I would start with the end, and make the rest fit the conclusion you want to reach.
How close to the current scientific theories will work for you readers? How much personification do you need to make it relatable? Do you present the role of a single cell, or of several cells of different types?
It can be hard, even for adult science-minded people, to avoid personifying cells. We tend to ascribe motives and missions to things that have a absolutely limited scope of action and knowledge. For instance, an immune system B-cell doesn't "seek and destroy". It bumps into things until something sticks, and the sticking causes it to release some bubbles of chemicals it has been accumulating. It may also cause the B-cell to replicate. None of this makes a good children's story full of happy, smiling cells, but it could be used to fashion a tale about how many people just "keeping their heads down" and "doing their job" can make the whole organism work smoothly.

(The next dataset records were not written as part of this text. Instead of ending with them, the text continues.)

(** ** [deleteTask] *)

(** C6, as amended: when a stored task has the given id, [deleteTask]
    removes from the stored snapshot every task of that id, exactly one when
    no other stored task shares the id, and leaves all other tasks
    unchanged, in their original relative order. *)
Theorem deleteTask_removes_matching {host : JSHost} (w : World)
  (taskId : string) (x : Task) :
  reliable w -> In x (snapshot w) -> id x = taskId ->
  exists w',
    taskService.deleteTask taskId w = (Ok tt, w') /\
    snapshot w' = filter (fun t => negb (id t =? taskId)%string) (snapshot w) /\
    (forall t, In t (snapshot w') <-> In t (snapshot w) /\ id t <> taskId) /\
    (forall pre post,
       snapshot w = pre ++ x :: post ->
       (forall y, In y (pre ++ post) -> id y <> taskId) ->
       snapshot w' = pre ++ post).
Proof.
  intros Hw Hin Hid.
  destruct (deleteTask_run taskId w x Hw Hin Hid) as (w' & Hrun & _ & Hs & _).
  exists w'. split; [exact Hrun|]. split; [exact Hs|]. split.
  - intros t. rewrite Hs, filter_In, negb_true_iff, String.eqb_neq. reflexivity.
  - intros pre post Hsplit Hother. rewrite Hs, Hsplit, filter_app. simpl.
    rewrite Hid, String.eqb_refl. simpl. rewrite <- filter_app.
    apply filter_keeps_all. intros y Hy.
    apply negb_true_iff, String.eqb_neq. now apply Hother.
Qed.

Lemma deleteTask_removes_matching_witness :
  let t1 := sampleTask "task1" "Task 1" false Status.not_started in
  let t2 := sampleTask "task2" "Task 2" false Status.not_started in
  let w := device (Some [t1; t2]) None true 1704067200000 in
  reliable w /\ In t1 (snapshot w) /\
  exists w', taskService.deleteTask "task1" w = (Ok tt, w') /\ snapshot w' = [t2].
Proof.
  intros t1 t2 w.
  assert (Hw : reliable w) by (intros n; reflexivity).
  assert (Hin : In t1 (snapshot w)) by (left; reflexivity).
  split; [exact Hw|]. split; [exact Hin|].
  destruct (deleteTask_removes_matching w "task1" t1 Hw Hin eq_refl)
    as (w' & Hrun & Hs & _).
  exists w'. split; [exact Hrun|]. rewrite Hs. reflexivity.
Defined.
(** C8, counterexample: [reply_unfenced] has no fenced block and 104
    bytes, and the chain answers with the test-marker split, before the
    single-file fallback is tried; [reply_blank] has no fenced block and
    51 bytes, and the single-file fallback answers with empty main code. *)
Lemma unfenced_text_not_only_single_file :
  (FindAllCodeBlocks reply_unfenced = []
   /\ 50 < String.length reply_unfenced
   /\ snd (ExtractWithFallback NewExtractor reply_unfenced)
      = "test_marker_split")
  /\
  (FindAllCodeBlocks reply_blank = []
   /\ 50 < String.length reply_blank
   /\ ExtractWithFallback NewExtractor reply_blank
      = ("", "", "single_file_fallback")).
Proof.
  repeat split; try reflexivity; vm_compute; lia.
Qed.

Lemma length_lower_bound (s : string) (n : nat) :
  (String.length s <? S n) = false -> s <> "".
Proof. destruct s; simpl; [discriminate | congruence]. Qed.

(** C8, amended: for a text without fenced block, longer than 50 bytes
    and not blank, [ExtractWithFallback] answers through the chain, by the
    test-marker split, the package-main split or the single-file fallback
    (never by one of the two fallbacks after the chain); the single-file
    fallback returns the trimmed text as main code with empty test code;
    in every case the main code is not empty. *)
Theorem unfenced_text_extraction (text : string) :
  FindAllCodeBlocks text = [] ->
  50 < String.length text ->
  TrimSpace text <> "" ->
  exists main test name,
    ExtractWithFallback NewExtractor text = (main, test, name) /\
    Extractor_Extract NewExtractor text = Ok (main, test, name) /\
    (name = "test_marker_split" \/ name = "package_main_split" \/
     (name = "single_file_fallback" /\ main = TrimSpace text /\ test = ""))
    /\ main <> "".
Proof.
  intros Hnone Hlen Hne.
  pose proof (no_blocks_no_go_blocks text Hnone) as Hgo.
  unfold ExtractWithFallback, Extractor_Extract, NewExtractor.
  cbn [strategies try_strategies Extract Name
       StandardFormatStrategy LanguageTagStrategy TestMarkerStrategy
       PackageMainStrategy SingleFileStrategy].
  unfold StandardFormat_Extract at 1 2. rewrite Hnone.
  unfold LanguageTag_Extract at 1 2. rewrite Hgo.
  cbn iota.
  destruct (TestMarker_Extract text) as [[m t]|e1] eqn:Htm.
  - exists m, t, TestMarker_Name. repeat split; auto.
    unfold TestMarker_Extract in Htm.
    destruct (FindTestMarker text) as [loc0|]; [|discriminate].
    match type of Htm with
    | (if (String.length ?a <? 30) || _ then _ else _) = _ =>
      remember a as code eqn:Ecode;
      destruct (String.length code <? 30) eqn:Ha; [discriminate|]
    end.
    cbn [orb] in Htm.
    match type of Htm with
    | (if ?c then _ else _) = _ => destruct c; [discriminate|]
    end.
    injection Htm as <- _. exact (length_lower_bound _ _ Ha).
  - destruct (PackageMain_Extract text) as [[m t]|e2] eqn:Hpm.
    + exists m, t, PackageMain_Name. repeat split; auto.
      unfold PackageMain_Extract in Hpm.
      destruct (Split text "package main") as [|p0 [|p1 [|p2 ps]]];
        try discriminate.
      match type of Hpm with
      | (if (String.length ?a <? 50) || _ then _ else _) = _ =>
        remember a as code eqn:Ecode;
        destruct (String.length code <? 50) eqn:Ha; [discriminate|]
      end.
      cbn [orb] in Hpm.
      match type of Hpm with
      | (if ?c then _ else _) = _ => destruct c; [discriminate|]
      end.
      injection Hpm as <- _. exact (length_lower_bound _ _ Ha).
    + unfold SingleFile_Extract. rewrite Hnone.
      apply Nat.ltb_lt in Hlen. rewrite Hlen.
      exists (TrimSpace text), "", SingleFile_Name.
      repeat split; auto.
Qed.

Lemma unfenced_text_extraction_witness :
  exists main test name,
    ExtractWithFallback NewExtractor reply_unfenced = (main, test, name) /\
    Extractor_Extract NewExtractor reply_unfenced = Ok (main, test, name) /\
    (name = "test_marker_split" \/ name = "package_main_split" \/
     (name = "single_file_fallback" /\ main = TrimSpace reply_unfenced
      /\ test = ""))
    /\ main <> "".
Proof.
  apply (unfenced_text_extraction reply_unfenced).
  - reflexivity.
  - vm_compute; lia.
  - vm_compute; discriminate.
Defined.

(** C10: [ExtractWithFallback] never reports ["emergency_fallback"]: a
    text with a fenced block makes [SingleFileStrategy], the last of the
    chain, succeed; so when the chain fails the text has no fenced block,
    and the answer is the trimmed text with empty test code under
    ["raw_response"]. *)
Theorem emergency_fallback_unreachable (response : string) :
  snd (ExtractWithFallback NewExtractor response) <> "emergency_fallback"
  /\ (FindAllCodeBlocks response <> [] ->
      exists r, SingleFile_Extract response = Ok r)
  /\ (forall msg,
        Extractor_Extract NewExtractor response = Err msg ->
        ExtractWithFallback NewExtractor response
        = (TrimSpace response, "", "raw_response")).
Proof.
  assert (Hfail : forall msg,
            Extractor_Extract NewExtractor response = Err msg ->
            ExtractWithFallback NewExtractor response
            = (TrimSpace response, "", "raw_response")).
  { intros msg Herr. unfold ExtractWithFallback. rewrite Herr.
    destruct (chain_fails_single_file_fails _ _ Herr) as [e He].
    rewrite (single_file_fails_no_block _ _ He). reflexivity. }
  split; [|split].
  - destruct (Extractor_Extract NewExtractor response) as [[[m t] n]|msg]
      eqn:Hx.
    + unfold ExtractWithFallback. rewrite Hx. cbn [snd].
      apply try_strategies_name in Hx. cbn in Hx.
      intuition (subst; discriminate).
    + rewrite (Hfail msg eq_refl). cbn [snd]. discriminate.
  - intros Hblock.
    destruct (SingleFile_Extract response) as [r|e] eqn:Hs.
    + now exists r.
    + contradiction Hblock. exact (single_file_fails_no_block _ _ Hs).
  - exact Hfail.
Qed.

Lemma emergency_fallback_unreachable_witness :
  ExtractWithFallback NewExtractor "short" = ("short", "", "raw_response").
Proof.
  apply (proj2 (proj2 (emergency_fallback_unreachable "short"))
           ("all extraction strategies failed; last error: "
            ++ "single_file_fallback: no code found")).
  reflexivity.
Defined.

End ExtractionFacts.

(* ====================================================================== *)
(** * The error classifier                                                 *)
(* ====================================================================== *)

Module ClassifierFacts.
Import GoCompilerV2.

Section Precedence.

Variable ToLower : string -> string.

Lemma any_pattern_hits (output : string) (patterns : list string) :
  any_pattern ToLower (ToLower output) patterns = true
  <-> hits ToLower output patterns.
Proof.
  unfold hits. induction patterns as [|p ps IH]; cbn [any_pattern].
  - split; [discriminate | intros (q & [] & _)].
  - destruct (Contains (ToLower output) (ToLower p)) eqn:Hp.
    + split; [|reflexivity]. intros _. exists p. split; [now left | exact Hp].
    + rewrite IH. split.
      * intros (q & Hq & Hc). exists q. split; [now right | exact Hc].
      * intros (q & [<-|Hq] & Hc); [congruence|]. now exists q.
Qed.

Lemma any_pattern_misses (output : string) (patterns : list string) :
  any_pattern ToLower (ToLower output) patterns = false
  <-> ~ hits ToLower output patterns.
Proof.
  rewrite <- any_pattern_hits.
  destruct (any_pattern ToLower (ToLower output) patterns);
    split; congruence.
Qed.

(** C6: [classifyGoError] tries infrastructure, syntax, type and runtime
    patterns in this order, as case-insensitive substrings of the output,
    and the first category with a match is the answer, whatever else
    matches; without any match the answer is logic when there are test
    errors, else type when there are compile errors, else unknown. *)
Theorem classifyGoError_precedence
  (output : string) (compileErrors testErrors : list string) :
  let kind := classifyGoError ToLower output compileErrors testErrors in
  let infra := hits ToLower output infraPatterns in
  let syntax := hits ToLower output syntaxPatterns in
  let type := hits ToLower output typePatterns in
  let runtime := hits ToLower output runtimePatterns in
  (infra -> kind = ErrorTypeGoInfrastructure) /\
  (~ infra -> syntax -> kind = ErrorTypeGoSyntax) /\
  (~ infra -> ~ syntax -> type -> kind = ErrorTypeGoType) /\
  (~ infra -> ~ syntax -> ~ type -> runtime -> kind = ErrorTypeGoRuntime) /\
  (~ infra -> ~ syntax -> ~ type -> ~ runtime ->
   (testErrors <> [] -> kind = ErrorTypeGoLogic) /\
   (testErrors = [] -> compileErrors <> [] -> kind = ErrorTypeGoType) /\
   (testErrors = [] -> compileErrors = [] -> kind = ErrorTypeGoUnknown)).
Proof.
  intros kind infra syntax type runtime.
  subst kind infra syntax type runtime. unfold classifyGoError.
  split; [|split; [|split; [|split]]].
  - intros H. apply any_pattern_hits in H. now rewrite H.
  - intros H1 H2.
    apply any_pattern_misses in H1. apply any_pattern_hits in H2.
    now rewrite H1, H2.
  - intros H1 H2 H3.
    apply any_pattern_misses in H1, H2. apply any_pattern_hits in H3.
    now rewrite H1, H2, H3.
  - intros H1 H2 H3 H4.
    apply any_pattern_misses in H1, H2, H3. apply any_pattern_hits in H4.
    now rewrite H1, H2, H3, H4.
  - intros H1 H2 H3 H4.
    apply any_pattern_misses in H1, H2, H3, H4.
    rewrite H1, H2, H3, H4.
    split; [|split].
    + intros Ht. destruct testErrors; [contradiction | reflexivity].
    + intros -> Hc. destruct compileErrors; [contradiction | reflexivity].
    + intros -> ->. reflexivity.
Qed.

(** Outputs that differ only in what the case folding removes are
    classified alike. *)
Lemma classifyGoError_case_insensitive
  (output1 output2 : string) (compileErrors testErrors : list string) :
  ToLower output1 = ToLower output2 ->
  classifyGoError ToLower output1 compileErrors testErrors
  = classifyGoError ToLower output2 compileErrors testErrors.
Proof. intros H. unfold classifyGoError. now rewrite H. Qed.

End Precedence.

(** An output with an infrastructure pattern in upper case, a syntax
    pattern and a type pattern, with diagnostics of both lists. *)
Lemma classifyGoError_precedence_witness :
  classifyGoError ToLowerASCII
    "go: Not In GOPATH; syntax error: unexpected type"
    ["main.go:1:1: syntax error"] ["FAIL"]
  = ErrorTypeGoInfrastructure.
Proof.
  apply (proj1 (classifyGoError_precedence ToLowerASCII
    "go: Not In GOPATH; syntax error: unexpected type"
    ["main.go:1:1: syntax error"] ["FAIL"])).
  exists "not in GOPATH". split.
  - simpl. tauto.
  - reflexivity.
Defined.

End ClassifierFacts.

(* ====================================================================== *)
(** * The prompt builder and the job controller                            *)
(* ====================================================================== *)

Module PipelineFacts.
Import Extraction Pipeline Samples.
Local Open Scope Z_scope.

If I were trying to write a child's book, to avoid the idea that any single cell knows the whole story, I would use an omniscient narrative voice that introduces individual cells doing their jobs. From the omniscient point-of-view, I would try to show in an entertaining way how the simple jobs hook together. For conflict, I would add a defect. A virus would be typical -- maybe a COVID virus -- but perhaps a skinned knee would be more relatable. The simple jobs would shift to a more active, higher gear, the conflict resolved, but only the omniscient narrator would be able to see the whole picture and comment on the restored health.
But, I am not a children's book writer.
I recommend taking inspiration from Rooms Full of Me, a story about a sentient virus. It's a bit disjointed, but I personally feel that it captures the perspective of such an entity fairly well.